=== Required action ===
From the entries below, transcribe exactly the lines between the line holding "reachable host root (joinPath" and the line holding "sort options = None", inclusive; skip all other lines.

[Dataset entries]
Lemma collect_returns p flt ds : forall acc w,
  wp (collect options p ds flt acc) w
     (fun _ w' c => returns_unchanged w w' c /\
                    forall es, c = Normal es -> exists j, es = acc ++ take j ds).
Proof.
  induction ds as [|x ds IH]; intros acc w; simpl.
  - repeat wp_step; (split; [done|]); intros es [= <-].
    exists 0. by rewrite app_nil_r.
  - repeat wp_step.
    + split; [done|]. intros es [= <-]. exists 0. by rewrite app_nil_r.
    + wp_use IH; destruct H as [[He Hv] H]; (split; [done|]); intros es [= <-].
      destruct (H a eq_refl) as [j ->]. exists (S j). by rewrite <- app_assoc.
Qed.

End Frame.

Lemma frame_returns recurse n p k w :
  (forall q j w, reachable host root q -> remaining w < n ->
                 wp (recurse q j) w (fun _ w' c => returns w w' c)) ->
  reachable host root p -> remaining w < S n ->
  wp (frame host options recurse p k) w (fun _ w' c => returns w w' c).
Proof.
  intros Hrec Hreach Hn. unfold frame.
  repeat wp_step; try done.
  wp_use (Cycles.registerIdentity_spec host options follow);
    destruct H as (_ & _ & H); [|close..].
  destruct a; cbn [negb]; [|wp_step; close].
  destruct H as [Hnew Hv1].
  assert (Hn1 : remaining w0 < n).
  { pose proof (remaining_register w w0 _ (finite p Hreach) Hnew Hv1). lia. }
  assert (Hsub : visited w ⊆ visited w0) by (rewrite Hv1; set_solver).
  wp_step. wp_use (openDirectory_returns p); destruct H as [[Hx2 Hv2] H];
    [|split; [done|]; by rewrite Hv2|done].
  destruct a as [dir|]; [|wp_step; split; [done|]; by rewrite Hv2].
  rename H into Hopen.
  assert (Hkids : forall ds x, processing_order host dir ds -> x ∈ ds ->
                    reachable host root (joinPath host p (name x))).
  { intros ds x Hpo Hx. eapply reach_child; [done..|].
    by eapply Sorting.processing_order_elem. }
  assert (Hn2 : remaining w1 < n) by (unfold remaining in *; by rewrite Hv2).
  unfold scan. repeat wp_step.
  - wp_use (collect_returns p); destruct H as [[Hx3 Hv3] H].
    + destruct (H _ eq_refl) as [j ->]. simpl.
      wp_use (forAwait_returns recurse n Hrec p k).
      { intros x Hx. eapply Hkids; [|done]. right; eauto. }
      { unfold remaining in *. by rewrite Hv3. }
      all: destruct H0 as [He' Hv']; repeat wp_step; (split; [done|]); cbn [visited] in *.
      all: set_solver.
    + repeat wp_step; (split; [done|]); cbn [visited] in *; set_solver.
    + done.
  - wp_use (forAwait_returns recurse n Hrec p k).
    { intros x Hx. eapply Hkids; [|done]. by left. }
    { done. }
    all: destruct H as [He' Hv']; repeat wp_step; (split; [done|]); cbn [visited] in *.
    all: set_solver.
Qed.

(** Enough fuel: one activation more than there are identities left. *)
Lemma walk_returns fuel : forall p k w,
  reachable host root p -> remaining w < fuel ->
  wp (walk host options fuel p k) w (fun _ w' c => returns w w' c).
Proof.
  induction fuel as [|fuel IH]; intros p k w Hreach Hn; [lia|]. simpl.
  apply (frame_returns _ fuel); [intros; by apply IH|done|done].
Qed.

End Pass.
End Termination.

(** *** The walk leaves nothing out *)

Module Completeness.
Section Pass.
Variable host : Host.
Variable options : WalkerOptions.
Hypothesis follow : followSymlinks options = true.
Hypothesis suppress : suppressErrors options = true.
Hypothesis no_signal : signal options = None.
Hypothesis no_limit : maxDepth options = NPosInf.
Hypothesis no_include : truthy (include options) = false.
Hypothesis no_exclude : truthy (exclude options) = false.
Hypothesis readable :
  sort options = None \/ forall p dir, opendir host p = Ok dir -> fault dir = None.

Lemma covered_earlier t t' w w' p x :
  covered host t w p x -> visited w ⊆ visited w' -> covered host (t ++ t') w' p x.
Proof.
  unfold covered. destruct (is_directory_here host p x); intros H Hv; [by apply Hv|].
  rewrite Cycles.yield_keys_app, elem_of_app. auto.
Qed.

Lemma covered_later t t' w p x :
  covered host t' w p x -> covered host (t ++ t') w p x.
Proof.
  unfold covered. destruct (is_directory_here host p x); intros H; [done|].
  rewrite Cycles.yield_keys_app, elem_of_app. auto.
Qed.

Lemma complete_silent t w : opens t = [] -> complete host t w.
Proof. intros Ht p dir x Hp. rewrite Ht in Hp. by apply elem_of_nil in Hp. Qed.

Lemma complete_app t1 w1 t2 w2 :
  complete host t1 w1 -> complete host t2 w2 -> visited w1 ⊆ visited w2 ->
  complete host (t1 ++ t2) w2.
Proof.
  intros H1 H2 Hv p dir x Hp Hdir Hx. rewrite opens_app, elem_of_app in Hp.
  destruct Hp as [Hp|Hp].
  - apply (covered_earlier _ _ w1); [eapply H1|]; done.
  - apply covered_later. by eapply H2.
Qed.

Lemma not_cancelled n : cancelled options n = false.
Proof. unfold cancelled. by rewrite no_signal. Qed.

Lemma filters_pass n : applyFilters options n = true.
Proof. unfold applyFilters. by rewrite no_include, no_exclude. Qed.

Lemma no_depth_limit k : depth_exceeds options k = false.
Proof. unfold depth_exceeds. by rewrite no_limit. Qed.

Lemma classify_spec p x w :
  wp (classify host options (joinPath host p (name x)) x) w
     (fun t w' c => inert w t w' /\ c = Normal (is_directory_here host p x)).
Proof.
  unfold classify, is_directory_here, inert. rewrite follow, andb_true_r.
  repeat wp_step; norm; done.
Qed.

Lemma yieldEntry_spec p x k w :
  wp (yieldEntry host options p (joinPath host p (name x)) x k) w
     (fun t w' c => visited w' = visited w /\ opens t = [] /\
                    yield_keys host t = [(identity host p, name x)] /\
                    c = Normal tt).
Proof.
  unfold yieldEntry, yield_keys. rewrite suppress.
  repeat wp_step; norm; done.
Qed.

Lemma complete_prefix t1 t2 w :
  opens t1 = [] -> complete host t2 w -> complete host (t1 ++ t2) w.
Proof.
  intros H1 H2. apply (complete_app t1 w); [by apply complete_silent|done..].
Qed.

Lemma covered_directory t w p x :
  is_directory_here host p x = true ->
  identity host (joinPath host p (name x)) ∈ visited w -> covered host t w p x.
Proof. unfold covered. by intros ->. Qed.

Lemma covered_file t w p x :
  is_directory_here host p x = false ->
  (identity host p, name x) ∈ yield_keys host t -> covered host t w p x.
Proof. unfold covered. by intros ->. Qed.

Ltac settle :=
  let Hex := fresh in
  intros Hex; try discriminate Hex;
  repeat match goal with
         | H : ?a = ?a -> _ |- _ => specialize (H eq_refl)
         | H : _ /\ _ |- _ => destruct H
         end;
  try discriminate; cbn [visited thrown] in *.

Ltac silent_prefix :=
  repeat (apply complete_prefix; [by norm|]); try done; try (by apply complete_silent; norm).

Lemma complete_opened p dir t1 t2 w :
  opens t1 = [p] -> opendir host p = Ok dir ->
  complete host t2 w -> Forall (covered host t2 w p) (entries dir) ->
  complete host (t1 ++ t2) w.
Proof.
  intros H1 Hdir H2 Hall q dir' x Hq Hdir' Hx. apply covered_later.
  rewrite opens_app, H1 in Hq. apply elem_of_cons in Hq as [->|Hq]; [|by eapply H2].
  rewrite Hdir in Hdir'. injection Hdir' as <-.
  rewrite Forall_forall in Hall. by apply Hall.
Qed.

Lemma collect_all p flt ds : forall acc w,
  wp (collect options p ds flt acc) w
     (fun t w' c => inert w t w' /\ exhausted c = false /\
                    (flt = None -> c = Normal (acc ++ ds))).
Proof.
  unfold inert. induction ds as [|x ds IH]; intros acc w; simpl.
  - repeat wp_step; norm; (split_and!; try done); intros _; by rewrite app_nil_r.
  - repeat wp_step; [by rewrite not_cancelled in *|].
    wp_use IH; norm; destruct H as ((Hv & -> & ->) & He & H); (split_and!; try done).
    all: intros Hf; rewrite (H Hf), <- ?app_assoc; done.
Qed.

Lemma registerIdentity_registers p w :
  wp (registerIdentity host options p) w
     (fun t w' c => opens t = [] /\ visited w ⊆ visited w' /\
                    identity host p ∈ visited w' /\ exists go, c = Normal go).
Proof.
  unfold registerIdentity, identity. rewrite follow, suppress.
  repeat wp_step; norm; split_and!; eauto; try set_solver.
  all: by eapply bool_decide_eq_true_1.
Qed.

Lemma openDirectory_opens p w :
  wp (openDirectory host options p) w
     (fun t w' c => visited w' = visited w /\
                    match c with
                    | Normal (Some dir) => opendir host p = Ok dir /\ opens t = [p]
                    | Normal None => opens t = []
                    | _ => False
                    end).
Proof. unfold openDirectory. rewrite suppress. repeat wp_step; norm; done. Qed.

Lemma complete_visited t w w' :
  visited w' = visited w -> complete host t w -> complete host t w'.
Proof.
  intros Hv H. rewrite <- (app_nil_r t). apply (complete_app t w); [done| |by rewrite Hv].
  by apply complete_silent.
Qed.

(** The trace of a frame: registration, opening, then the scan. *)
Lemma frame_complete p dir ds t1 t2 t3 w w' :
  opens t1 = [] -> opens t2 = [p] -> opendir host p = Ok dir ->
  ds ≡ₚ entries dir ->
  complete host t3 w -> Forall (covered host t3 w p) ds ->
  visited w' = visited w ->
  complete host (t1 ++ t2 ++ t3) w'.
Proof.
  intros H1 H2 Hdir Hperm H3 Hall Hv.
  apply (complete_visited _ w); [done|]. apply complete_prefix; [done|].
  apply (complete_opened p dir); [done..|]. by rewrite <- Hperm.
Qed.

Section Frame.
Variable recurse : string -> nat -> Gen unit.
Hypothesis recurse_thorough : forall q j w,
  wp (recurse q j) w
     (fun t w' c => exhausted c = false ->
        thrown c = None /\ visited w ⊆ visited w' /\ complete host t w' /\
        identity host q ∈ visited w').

=== Answer area ===
                    reachable host root (joinPath host p (name x))).
  { intros ds x Hpo Hx. eapply reach_child; [done..|].
    by eapply Sorting.processing_order_elem. }
  assert (Hn2 : remaining w1 < n) by (unfold remaining in *; by rewrite Hv2).
  unfold scan. repeat wp_step.
  - wp_use (collect_returns p); destruct H as [[Hx3 Hv3] H].
    + destruct (H _ eq_refl) as [j ->]. simpl.
      wp_use (forAwait_returns recurse n Hrec p k).
      { intros x Hx. eapply Hkids; [|done]. right; eauto. }
      { unfold remaining in *. by rewrite Hv3. }
      all: destruct H0 as [He' Hv']; repeat wp_step; (split; [done|]); cbn [visited] in *.
      all: set_solver.
    + repeat wp_step; (split; [done|]); cbn [visited] in *; set_solver.
    + done.
  - wp_use (forAwait_returns recurse n Hrec p k).
    { intros x Hx. eapply Hkids; [|done]. by left. }
    { done. }
    all: destruct H as [He' Hv']; repeat wp_step; (split; [done|]); cbn [visited] in *.
    all: set_solver.
Qed.

(** Enough fuel: one activation more than there are identities left. *)
Lemma walk_returns fuel : forall p k w,
  reachable host root p -> remaining w < fuel ->
  wp (walk host options fuel p k) w (fun _ w' c => returns w w' c).
Proof.
  induction fuel as [|fuel IH]; intros p k w Hreach Hn; [lia|]. simpl.
  apply (frame_returns _ fuel); [intros; by apply IH|done|done].
Qed.

End Pass.
End Termination.

(** *** The walk leaves nothing out *)

Module Completeness.
Section Pass.
Variable host : Host.
Variable options : WalkerOptions.
Hypothesis follow : followSymlinks options = true.
Hypothesis suppress : suppressErrors options = true.
Hypothesis no_signal : signal options = None.
Hypothesis no_limit : maxDepth options = NPosInf.
Hypothesis no_include : truthy (include options) = false.
Hypothesis no_exclude : truthy (exclude options) = false.
Hypothesis readable :
  sort options = None \/ forall p dir, opendir host p = Ok dir -> fault dir = None.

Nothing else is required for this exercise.